> _Exercise aim_: Reproduce exactly the lines below from the one containing "(** Modelled from" through the one containing "client library, which", including both, and nothing else.

+++++

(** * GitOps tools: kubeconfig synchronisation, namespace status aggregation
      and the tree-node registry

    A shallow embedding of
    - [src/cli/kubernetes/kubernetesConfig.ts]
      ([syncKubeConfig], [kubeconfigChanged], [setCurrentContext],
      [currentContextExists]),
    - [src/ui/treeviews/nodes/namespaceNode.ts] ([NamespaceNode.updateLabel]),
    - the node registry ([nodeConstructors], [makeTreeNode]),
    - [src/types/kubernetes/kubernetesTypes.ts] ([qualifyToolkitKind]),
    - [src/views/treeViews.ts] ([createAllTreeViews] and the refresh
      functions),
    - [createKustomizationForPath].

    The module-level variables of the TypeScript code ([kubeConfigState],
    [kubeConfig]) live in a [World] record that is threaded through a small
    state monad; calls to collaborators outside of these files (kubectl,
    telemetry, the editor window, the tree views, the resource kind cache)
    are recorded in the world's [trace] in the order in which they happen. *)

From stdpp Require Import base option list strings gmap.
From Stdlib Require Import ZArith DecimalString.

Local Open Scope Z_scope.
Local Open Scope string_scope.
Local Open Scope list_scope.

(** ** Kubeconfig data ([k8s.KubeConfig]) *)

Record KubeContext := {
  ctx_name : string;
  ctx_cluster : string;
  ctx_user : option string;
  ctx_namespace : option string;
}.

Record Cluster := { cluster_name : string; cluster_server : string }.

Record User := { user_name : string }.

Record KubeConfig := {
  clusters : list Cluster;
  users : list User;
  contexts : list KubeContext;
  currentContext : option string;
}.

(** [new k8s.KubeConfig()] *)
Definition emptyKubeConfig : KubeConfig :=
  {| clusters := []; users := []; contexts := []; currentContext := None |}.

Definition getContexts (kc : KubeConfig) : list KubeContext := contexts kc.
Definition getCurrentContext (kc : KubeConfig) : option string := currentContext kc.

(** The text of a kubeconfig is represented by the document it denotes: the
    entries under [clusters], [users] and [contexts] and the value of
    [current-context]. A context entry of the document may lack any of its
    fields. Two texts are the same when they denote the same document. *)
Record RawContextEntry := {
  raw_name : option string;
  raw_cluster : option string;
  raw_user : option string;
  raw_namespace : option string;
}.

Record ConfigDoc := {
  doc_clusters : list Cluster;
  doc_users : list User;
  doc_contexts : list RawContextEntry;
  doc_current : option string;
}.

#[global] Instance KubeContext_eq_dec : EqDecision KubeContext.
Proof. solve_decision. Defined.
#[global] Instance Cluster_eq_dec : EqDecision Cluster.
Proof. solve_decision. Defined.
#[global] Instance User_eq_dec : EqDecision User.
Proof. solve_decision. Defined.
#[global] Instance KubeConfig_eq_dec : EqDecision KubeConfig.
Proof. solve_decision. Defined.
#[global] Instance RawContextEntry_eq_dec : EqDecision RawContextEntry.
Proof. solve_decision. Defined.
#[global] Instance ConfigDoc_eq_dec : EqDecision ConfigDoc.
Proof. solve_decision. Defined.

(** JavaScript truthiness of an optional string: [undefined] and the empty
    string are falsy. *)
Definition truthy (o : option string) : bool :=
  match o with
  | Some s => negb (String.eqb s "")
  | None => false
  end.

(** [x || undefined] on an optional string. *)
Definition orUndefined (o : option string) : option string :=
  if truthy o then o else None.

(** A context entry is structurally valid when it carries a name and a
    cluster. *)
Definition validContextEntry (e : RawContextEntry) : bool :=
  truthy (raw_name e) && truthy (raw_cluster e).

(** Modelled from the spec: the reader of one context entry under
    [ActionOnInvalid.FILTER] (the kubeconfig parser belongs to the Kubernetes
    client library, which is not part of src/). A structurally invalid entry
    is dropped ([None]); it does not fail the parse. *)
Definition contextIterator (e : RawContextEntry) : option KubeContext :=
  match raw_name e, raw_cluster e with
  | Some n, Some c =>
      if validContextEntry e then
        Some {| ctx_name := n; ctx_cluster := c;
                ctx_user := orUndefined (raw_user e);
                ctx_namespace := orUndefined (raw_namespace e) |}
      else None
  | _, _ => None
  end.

+++++

> _Your solution_:
(** Modelled from the spec: the reader of one context entry under
    [ActionOnInvalid.FILTER] (the kubeconfig parser belongs to the Kubernetes
    client library, which is not part of src/). A structurally invalid entry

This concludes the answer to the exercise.